Joe Biden

Remarks on the Situation in Gaza, Palestinian Territories

May 31, 2024

The President. Hello, folks.

[At this point, the President checked his watch.]

Just checking, it's afternoon. [Laughter]

Conviction of Former President Donald J. Trump for Falsifying Business Records

Good afternoon. Before I begin my remarks, I just wanted to say a few words about what happened yesterday in New York City. The American principle that no one is above the law was reaffirmed. Donald Trump was given every opportunity to defend himself.

It was a State case, not a Federal case. And it was heard by a jury of 12 citizens—12 Americans, 12 people like you. Like millions of Americans who served on juries, this jury was chosen the same way every jury in America is chosen. It was a process that Donald Trump's attorney was part of.

The jury heard 5 weeks of evidence—5 weeks. And after careful deliberation, the jury reached a unanimous verdict. They found Donald Trump guilty on all 34 felony counts. Now he'll be given the opportunity, as he should, to appeal that decision just like everyone else has that opportunity.

That's how the American system of justice works. And it's reckless, it's dangerous, and it's irresponsible for anyone to say this was rigged just because they don't like the verdict.

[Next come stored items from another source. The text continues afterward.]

(** ** Every operation, every route *)
Lemma org_update u f w r w' : OrgInv w -> (forall r r', f r = Ok r' -> GithubOrgSyncGeneration r' = GithubOrgSyncGeneration r) ->
  update_user u f w = Ok (r, w') -> OrgInv w'.
Proof.
  intros Hi Hf. unfold update_user. destruct (users w !! u) as [r0|] eqn:Hu; [|done]. destruct (f r0) as [r1|] eqn:Hr; [|done]. intros [= <- <-].
  apply org_users; [done..| |].
  - intros v ?. destruct (decide (v = u)) as [->|]; [rewrite lookup_insert_eq; by eexists|by rewrite lookup_insert_ne].
  - intros v s [[<- <-]|[_ Hv]]%lookup_insert_Some; left; [exists r0; split; [done|by rewrite (Hf _ _ Hr)]|by exists s].
Qed.
Lemma org_insert id g h v pid p w x : OrgInv w -> insert_user id g h v pid p w = Ok x -> OrgInv x.2.
Proof.
  intros Hi. unfold insert_user. destruct (_ || bool_decide (id ∈ _)) eqn:Hnew; [done|].
  apply orb_false_iff in Hnew as [Hid%bool_decide_eq_false Hreg%bool_decide_eq_false]. apply eq_None_not_Some in Hid.
  destruct (_ || _); [done|]. destruct (negb _); [done|]. intros [= <-]. apply org_users; [done|set_solver| |].
  - intros u ?. destruct (decide (u = id)) as [->|]; [rewrite lookup_insert_eq; by eexists|by rewrite lookup_insert_ne].
  - intros u s [[<- <-]|[_ Hv]]%lookup_insert_Some; [right|left; by exists s]. split_and!; [done..|]. rewrite fmap_app. set_solver.
Qed.
Lemma org_upsert f p fresh w x : OrgInv w -> (forall x, fresh = Ok x -> OrgInv x.2) -> upsert (find_user f w) p fresh w = Ok x -> OrgInv x.2.
Proof.
  intros Hi Hfresh. unfold upsert. destruct (find_user f w) as [[u r]|] eqn:Hf; [|apply Hfresh].
  apply find_user_some in Hf as [Hu _]. destruct (profile_fits p); [|done]. intros [= <-].
  apply (org_update u (fun r => Ok (refreshed p r)) w (refreshed p r)); [done|by intros ?? [= <-]|]. unfold update_user. by rewrite Hu.
Qed.
Lemma org_issue u w g w' : OrgInv w -> sql_issue u w = Ok (g, w') -> OrgInv w'.
Proof.
  intros Hi. unfold sql_issue. destruct (users w !! u) as [r|] eqn:Hu; [|done]. destruct (_ <? _); [|done]. intros [= <- <-].
  apply org_users; [done..| |].
  - intros v ?. destruct (decide (v = u)) as [->|]; [rewrite lookup_insert_eq; by eexists|by rewrite lookup_insert_ne].
  - intros v s [[<- <-]|[_ Hv]]%lookup_insert_Some; left; [exists r; split; [done|cbn; lia]|by exists s].
Qed.
Lemma org_statement {A} c w (r : result DbError (A * World)) : OrgInv w -> (forall a w', r = Ok (a, w') -> OrgInv w') -> OrgInv (statement c w r).2.
Proof. intros Hi Hr. unfold statement. destruct (fails c) as [[]|], r as [[a w']|e]; cbn; eauto. Qed.
Lemma exec_orgs X (o : Op X) c w : installs_ok X o -> OrgInv w -> OrgInv (exec o c w).2.
Proof.
  intros Hc Hi. destruct o; cbn [exec]; try (apply org_statement; [done|]; intros a w' Heq).
  - apply (org_upsert _ _ _ _ (a, w')) in Heq; [by destruct a|done|]. intros x. by apply org_insert.
  - apply (org_upsert _ _ _ _ (a, w')) in Heq; [by destruct a|done|]. intros x. by apply org_insert.
  - eapply org_update; [done| |exact Heq]. intros r r' Hf. cbv beta in Hf. repeat case_match; by simplify_eq.
  - unfold some_or in Heq. repeat case_match; by simplify_eq.
  - unfold some_or in Heq. repeat case_match; by simplify_eq.
  - eapply org_update; [done| |exact Heq]. intros r r' Hf. repeat case_match; by simplify_eq.
  - eapply org_update; [done| |exact Heq]. by intros r r' [= <-].
  - injection Heq as <- <-. by apply org_delete.
  - unfold sql_create_key in Heq. destruct (_ || _); [done|]. injection Heq as <- <-. by eapply org_same, Hi.
  - repeat case_match; by simplify_eq.
  - injection Heq as <- <-. unfold sql_revoke, update_key. destruct (_ ≫= _); [by eapply org_same, Hi|done].
  - injection Heq as <- <-. unfold sql_touch, update_key. destruct (_ ≫= _); [by eapply org_same, Hi|done].
  - unfold sql_insert_session in Heq. repeat case_match; simplify_eq. by eapply org_same, Hi.
  - unfold some_or in Heq. repeat case_match; by simplify_eq.
  - unfold sql_session_code in Heq. repeat case_match; simplify_eq; [by eapply org_same, Hi|done].
  - unfold sql_exchange in Heq. repeat case_match; simplify_eq. by eapply org_same, Hi.
  - by eapply org_issue.
  - destruct a. by eapply org_install.
  - injection Heq as <- <-. by apply org_visible.
  - destruct (reply c); [by eapply org_same, Hi|done].
  - destruct (reply c); [by eapply org_same, Hi|done].
  - done.
  - destruct (entropy c); [by eapply org_same, Hi|done].
  - done.
Qed.
Ltac orderly := repeat match goal with
  | |- uses _ (mbind _ _) => apply uses_bind; [|intros ?]
  | |- uses _ (do_ _) => apply uses_do; try done
  | |- uses _ (or_stop _ _) => unfold or_stop
  | |- uses _ (match ?b with _ => _ end) => destruct b eqn:?
  | |- uses _ (mret _) => done
  | |- uses _ (Ret _) => done
  | |- uses _ (Stop _) => done
  end.
Lemma sync_orderly token u : uses installs_ok (syncGitHubOrgs token u).
Proof.
  unfold syncGitHubOrgs. split; [done|]. intros [g|e]; [|done]. cbn [mbind prog_bind].
  apply (uses_ends_in installs_ok (fun r => match r with Some l => snapshot_ok l | None => True end)).
  - eapply ends_in_weaken; [|apply fetch_stays_on_github]. by intros X [].
  - intros [l|] Hl; [|done]. split; [exact Hl|]. by intros x.
Qed.
Lemma unique_orderly fuel : forall i root h, uses installs_ok (unique_from fuel i root h).
Proof. induction fuel as [|fuel IH]; intros i root h; cbn [unique_from]; [done|]. orderly; apply IH. Qed.
Lemma required_orderly cfg cookie auth next : (forall u, uses installs_ok (next u)) -> uses installs_ok (AuthRequired cfg cookie auth next).
Proof. intros Hn. unfold AuthRequired, authenticate. orderly; apply Hn. Qed.
Lemma perform_orderly cfg cookie auth q : uses installs_ok (perform cfg cookie auth q).
Proof.
  destruct q; cbn [perform]; try (apply required_orderly; intros u).
  - unfold GitHubLogin, generateState. orderly.
  - unfold GitHubCallback, exchangeGitHubUser, signInGitHubUser, handleCLICallback, signed_in. orderly; [apply unique_orderly|apply sync_orderly].
  - unfold providerLogin, generateState. orderly.
  - unfold providerCallback, signed_in. orderly. apply unique_orderly.
  - unfold CLILogin, generateState. orderly.
  - unfold CLIExchange. orderly.
  - unfold Me. orderly.
  - unfold UpdateMySettings. orderly.
  - unfold SetMyUsername. orderly.
  - unfold DeleteAccount. orderly.
  - unfold CreateKey. orderly.
  - unfold RevokeKey. orderly.
  - unfold SetOrgVisibility. orderly.
  - orderly.
Qed.

(** Also: the organizations of an account are, by lowercase login, exactly those of
    the last snapshot installed for it; snapshots are installed in the order in
    which their sign-ins began, never after a newer one, and each names every
    organization once. This holds however sign-ins interleave, pages fail and
    accounts come and go. *)
Theorem organizations_are_the_latest_snapshot cfg t l w u r :
  serving cfg ([], nobody t) (l, w) -> users w !! u = Some r ->
  (forall name, (exists login, to_lower login = name /\ is_Some (orgs w !! (u, login))) <-> name ∈ lowered (latest u w)) /\
  StronglySorted Z.le (generations u w) /\
  Forall (fun x => x.1.2 <= GithubOrgSyncGeneration r /\ snapshot_ok x.2) (snapshots u w).
Proof.
  intros Hr Hu. assert (OrgInv w) as [_ H2 H3 H4 H5 H6].
  { eapply (uses_invariant executes tick (asked cfg) installs_ok OrgInv); [| | |exact Hr|].
    - intros X o c x w0 w1 Hc Hi He%executes_exec. pose proof (exec_orgs X o c w0 Hc Hi) as Ho. by rewrite He in Ho.
    - intros w0 w1 Hi (t' & _ & ->). by eapply org_same, Hi.
    - intros p [a ->]. apply uses_relabel, perform_orderly.
    - split; cbn; try done; [by intros ?? ?%lookup_empty_is_Some|set_solver|constructor]. }
  split_and!; [|apply H6|].
  - intros name. split.
    + intros (login & <- & Ho). by eapply H3.
    + intros (o & -> & Ho)%list_elem_of_fmap. exists (Login o). split; [done|]. by eapply H4.
  - apply Forall_forall. intros [[v g] s] [Hv Hin]%list_elem_of_filter. cbn in Hv. subst v. destruct (H5 u g s Hin) as (_ & ? & Hg).
    split; [by apply Hg|done].
Qed.
End orgs.
End AccountOrgs.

Our justice system has endured for nearly 250 years, and it literally is the cornerstone of America—our justice system.

The justice system should be respected, and we should never allow anyone to tear it down. It's as simple as that. That's America, that's who we are, and that's who we'll always be, God willing.

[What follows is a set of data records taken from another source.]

(* ===== verification/AccountWitness.v ===== *)
(** * A person signs in, from the command line and the web

    GitHub names one account; its login holds a capital and a reserved-looking
    part. The command line signs in and buys its key, the web signs in twice, and
    the person belongs to two organizations and then to one. *)
From S2P Require Import Prelude GoText Regex Hmac Links Tokens Threads AccountStore Accounts AccountHandles AccountLaws AccountCodes AccountOrgs.

Open Scope string_scope.
Open Scope list_scope.
Open Scope Z_scope.

Module AccountWitness.
Import Hmac Links Tokens AccountStore Accounts AccountLaws AccountCodes AccountOrgs.
#[local] Existing Instance ascii_tables.
#[local] Instance demo_jwt : Jwt := {|
  jwt_sign := fun alg key p => Some ("session of " +:+ default "" (field "username" p));
  jwt_parse := fun keys t now => match keys "HS256" with
    | Some _ => if String.eqb t "session of octo-cat" then Some (mkPayload [("user_id", "7"); ("username", "octo-cat")] 100 0) else None
    | None => None
    end;
  uuid_text := itoa;
  uuid_parse := atoi
|}.
#[local] Instance demo_outside : Outside := {|
  decode_github := fun body => if String.eqb body "octo" then Some (mkGithubProfile 583231 "Octo-Cat" "The Cat" "") else None;
  decode_gitlab := fun _ => None;
  decode_openid := fun _ => None;
  decode_sourcehut := fun _ => None;
  decode_orgs := fun body =>
    if String.eqb body "two" then Some [mkOrg 1 "Acme" None; mkOrg 2 "Globex" None]
    else if String.eqb body "one" then Some [mkOrg 2 "Globex" None] else None;
  parse_url := fun _ => None;
  url_text := fun _ => ""
|}.
Definition cfg : Config := mkConfig "0123456789abcdef" "" "" "" "" "" "" "".

(** What each operation of a request turns out to be. *)
Definition sure : Choice := mkChoice None 7 (Err tt) (Err tt) None 5.
Definition drawing (s : string) : Choice := mkChoice None 7 (Err tt) (Err tt) (Some s) 5.
Definition hearing (s : string) : Choice := mkChoice None 7 (Ok s) (Err tt) None 5.
Definition paging (s : string) : Choice := mkChoice None 7 (Err tt) (Ok (200, s, "")) None 5.
Definition state : string := hex_encode "0123456789abcdef".
Definition code : string := hex_encode "0123456789abcdef0123456789abcdef".
Definition by_nobody (q : Request) : Asked := (None, "", q).
(** The state of the sign-in, GitHub's answers and the pages of organizations. *)
Definition started : Asked * list Choice := (by_nobody (QCLILogin "8080" "cli"), [drawing "0123456789abcdef"; sure]).
Definition callback (orgs : string) (more : list Choice) : Asked * list Choice :=
  (by_nobody (QCallback (Some state) state "github code"),
    [sure; hearing "token"; hearing "octo"; sure; sure; sure; sure; paging orgs; sure] ++ more).
Definition handed : Asked * list Choice := callback "two" [drawing "0123456789abcdef0123456789abcdef"; sure].
Definition bought : Asked * list Choice := (by_nobody (QCLIExchange code "cli"), [sure; drawing "an entropy of 32 bytes, as it is."; sure]).
Definition web : Asked * list Choice :=
  (by_nobody (QCallback (Some "s") "s" "github code"), [sure; hearing "token"; hearing "octo"; sure; sure; sure; sure; paging "one"; sure; sure]).
Definition mine : Asked * list Choice := ((Some "session of octo-cat", "", QMe), [sure; sure]).

Definition answer_to (r : Asked * list Choice) (w : World) : option (prog Op (Asked * Response) (Asked * Response) * World) :=
  run executes r.2 (route cfg r.1) w.
Definition then_ (r : Asked * list Choice) (o : option (prog Op (Asked * Response) (Asked * Response) * World)) := '(_, w) ← o; answer_to r w.
Definition at_start : option (prog Op (Asked * Response) (Asked * Response) * World) := answer_to started (nobody 0).
Definition at_handed := then_ handed at_start.
Definition at_bought := then_ bought at_handed.
Definition at_web := then_ web at_bought.
Definition at_mine := then_ mine at_web.
Definition told_of (x : prog Op (Asked * Response) (Asked * Response) * World) : option (Asked * Response) := Threads.answers x.1.
Definition plaintext : string := "peasant_" +:+ hex_encode "an entropy of 32 bytes, as it is.".

Definition reached (o : option (prog Op (Asked * Response) (Asked * Response) * World)) : Prop :=
  forall p w, o = Some (p, w) -> exists l, serving cfg ([], nobody 0) (l ++ [p], w).
Lemma answer_reached r l w p w' : answer_to r w = Some (p, w') -> serving cfg (l, w) (l ++ [p], w').
Proof. intros Hr. eapply starts_reaches; [|exact Hr]. by eexists. Qed.
Lemma start_reached : reached at_start.
Proof. intros p w Hr. exists []. by apply (answer_reached started []). Qed.
Lemma then_reached r o : reached o -> reached (then_ r o).
Proof.
  intros Ho p w. unfold then_. destruct o as [[p0 w0]|]; cbn; [|done]. intros Hr. destruct (Ho p0 w0 eq_refl) as [l Hl].
  exists (l ++ [p0]). etrans; [exact Hl|]. by eapply answer_reached.
Qed.
Lemma bought_reached : reached at_bought.
Proof. do 2 apply then_reached. apply start_reached. Qed.
Lemma web_reached : reached at_web.
Proof. apply then_reached, bought_reached. Qed.
Lemma mine_reached : reached at_mine.
Proof. apply then_reached, web_reached. Qed.

(** What comes of it. *)
Lemma bought_told : told_of <$> at_bought = Some (Some (bought.1, NewKey 7 7 plaintext "octo-cat")).
Proof. vm_compute. reflexivity. Qed.
Lemma web_told : told_of <$> at_web = Some (Some (web.1, SignedIn 7 "session of octo-cat")).
Proof. vm_compute. reflexivity. Qed.
Definition cat : User := mkUser 583231 "octo-cat" (Some "The Cat") None true "github" "583231" true (Some "Octo-Cat") 2.
Lemma mine_told : told_of <$> at_mine = Some (Some (mine.1, Done 7 (Some cat))).
Proof. vm_compute. reflexivity. Qed.
Lemma mine_kept : (fun x => (minted x.2, generations 7 x.2, lowered (latest 7 x.2), is_some_b (users x.2 !! 7))) <$> at_mine =
  Some ([(7, (7, HashAPIKey plaintext), Some code)], [1; 2], ["globex"], true).
Proof. vm_compute. reflexivity. Qed.
#[local] Opaque at_start at_handed at_bought at_web at_mine HashAPIKey plaintext.
Lemma demo_sane w : sane w.
Proof. intros t b p _. cbn. destruct (String.eqb b "octo"); [|done]. intros [= <-]. cbn. lia. Qed.
Lemma last_in {A} (p : A) l : p ∈ l ++ [p].
Proof. apply elem_of_app. right. by left. Qed.
Lemma told_some o x : told_of <$> o = Some (Some x) -> exists p w, o = Some (p, w) /\ Threads.answers p = Some x.
Proof. destruct o as [[p w]|]; [|done]. intros [= Ht]. by exists p, w. Qed.

Lemma sign_ins_follow_the_provider_witness : exists p w, at_web = Some (p, w) /\
  (exists name now, jwt_sign "HS256" (JWTSecret cfg)
    (mkPayload [("user_id", uuid_text 7); ("username", name)] ((now + 7 * 24 * hour) / second) (now / second)) = Some "session of octo-cat") /\
  exists v c i, sign_in web.1.2 = Some (v, c) /\ named w v c i /\ (7, i) ∈ registered w /\
    (forall i', (7, i') ∈ registered w -> i' = i) /\ forall r, users w !! 7 = Some r -> (Provider r, ProviderUserID r) = i.
Proof.
  destruct (told_some at_web _ web_told) as (p & w & Hw & Hp). destruct (web_reached p w Hw) as [l Hl].
  exists p, w. split; [exact Hw|].
  exact (sign_ins_follow_the_provider cfg 0 (l ++ [p]) w p web.1 7 _ Hl (demo_sane w) (last_in p l) Hp).
Defined.
Lemma account_routes_serve_the_bearer_witness : exists p w, at_mine = Some (p, w) /\
  ((exists now token name, (Some "session of octo-cat" = Some token \/ strip_prefix "Bearer " "" = Some token) /\
      ValidateToken "0123456789abcdef" token now = Some (7, name)) \/
   (exists token k m, strip_prefix "Bearer " "" = Some token /\ IsAPIKey token = true /\ (k, (7, HashAPIKey token), m) ∈ minted w)).
Proof.
  destruct (told_some at_mine _ mine_told) as (p & w & Hw & Hp). destruct (mine_reached p w Hw) as [l Hl]. exists p, w. split; [exact Hw|].
  exact (account_routes_serve_the_bearer cfg 0 (l ++ [p]) w p mine.1 7 (Some cat) Hl (last_in p l) Hp).
Defined.
Lemma one_key_per_code_witness : exists p w, at_bought = Some (p, w) /\ (count (Some code) (minted w).*2 <= 1)%nat /\
  exists m, (7, (7, HashAPIKey plaintext), m) ∈ minted w /\ m = Some code.
Proof.
  destruct (told_some at_bought _ bought_told) as (p & w & Hw & Hp). destruct (bought_reached p w Hw) as [l Hl].
  exists p, w. split; [exact Hw|].
  destruct (one_key_per_code cfg 0 (l ++ [p]) w Hl) as (Hone & _ & _ & Hkey). split; [apply Hone|].
  exact (Hkey p bought.1 7 7 plaintext "octo-cat" (last_in p l) Hp).
Defined.
Lemma handles_stay_fit_witness : exists p w r, at_mine = Some (p, w) /\ users w !! 7 = Some r /\ isReservedHandle (GithubUsername r) = false.
Proof.
  pose proof mine_kept as Hk. destruct at_mine as [[p w]|] eqn:Hw; [|discriminate Hk]. destruct (mine_reached p w Hw) as [l Hl].
  injection Hk as _ _ _ Hr. cbn in Hr. destruct (users w !! 7) as [r|] eqn:Hu; [|discriminate Hr]. exists p, w, r.
  split; [reflexivity|]. split; [exact Hu|]. exact (proj1 (proj2 (handles_stay_fit cfg 0 (l ++ [p]) w Hl) 7 r Hu)).
Defined.
Lemma organizations_are_the_latest_snapshot_witness : exists p w r, at_mine = Some (p, w) /\ users w !! 7 = Some r /\
  lowered (latest 7 w) = ["globex"] /\ exists login, to_lower login = "globex" /\ is_Some (orgs w !! (7, login)).
Proof.
  pose proof mine_kept as Hk. destruct at_mine as [[p w]|] eqn:Hw; [|discriminate Hk]. destruct (mine_reached p w Hw) as [l Hl].
  injection Hk as _ _ Hlast Hr. cbn in Hr, Hlast. destruct (users w !! 7) as [r|] eqn:Hu; [|discriminate Hr]. exists p, w, r.
  split; [reflexivity|]. split; [exact Hu|]. split; [exact Hlast|].
  apply (proj1 (organizations_are_the_latest_snapshot cfg 0 (l ++ [p]) w 7 r Hl Hu)). rewrite Hlast. apply list_elem_of_here.
Defined.
End AccountWitness.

Situation in Gaza, Palestinian Territories

Now to another issue. I want to give an update on my efforts to end the crisis in Gaza.

For the past several months, my negotiators of foreign policy, intelligence community, and the like have been relentlessly focused not just on a cease-fire that would inevitably be fragile and temporary, but on a durable end to the war. That's been the focus: a durable end to this war.

One that brings all the hostages home, ensures Israel's security, creates a better "day after" in Gaza without Hamas in power, and sets the stage for a political settlement that provides a better future for Israelis and Palestinians alike.

Now, after intensive diplomacy carried out by my team and my many conversations with leaders of Israel, Qatar, and Egypt and other Middle Eastern countries, Israel has now offered—Israel has offered a comprehensive new proposal.

It's a roadmap to an enduring cease-fire and the release of all hostages. This proposal has been transmitted by Qatar to Hamas. Today I want to lay out its terms for the American citizens and for the world.

This new proposal has three phases—three. The first phase would last for 6 weeks. Here's what it would include: a full and complete cease-fire; a withdrawal of Israeli forces from all populated areas of Gaza; a release of a number of hostages—including women, the elderly, the wounded—in exchange for the release of hundreds of Palestinian prisoners. There are American hostages who would be released at this stage, and we want them home.

Additional, some remains of hostages who have been killed would be returned to their families, bringing some degree of closure to their terrible grief.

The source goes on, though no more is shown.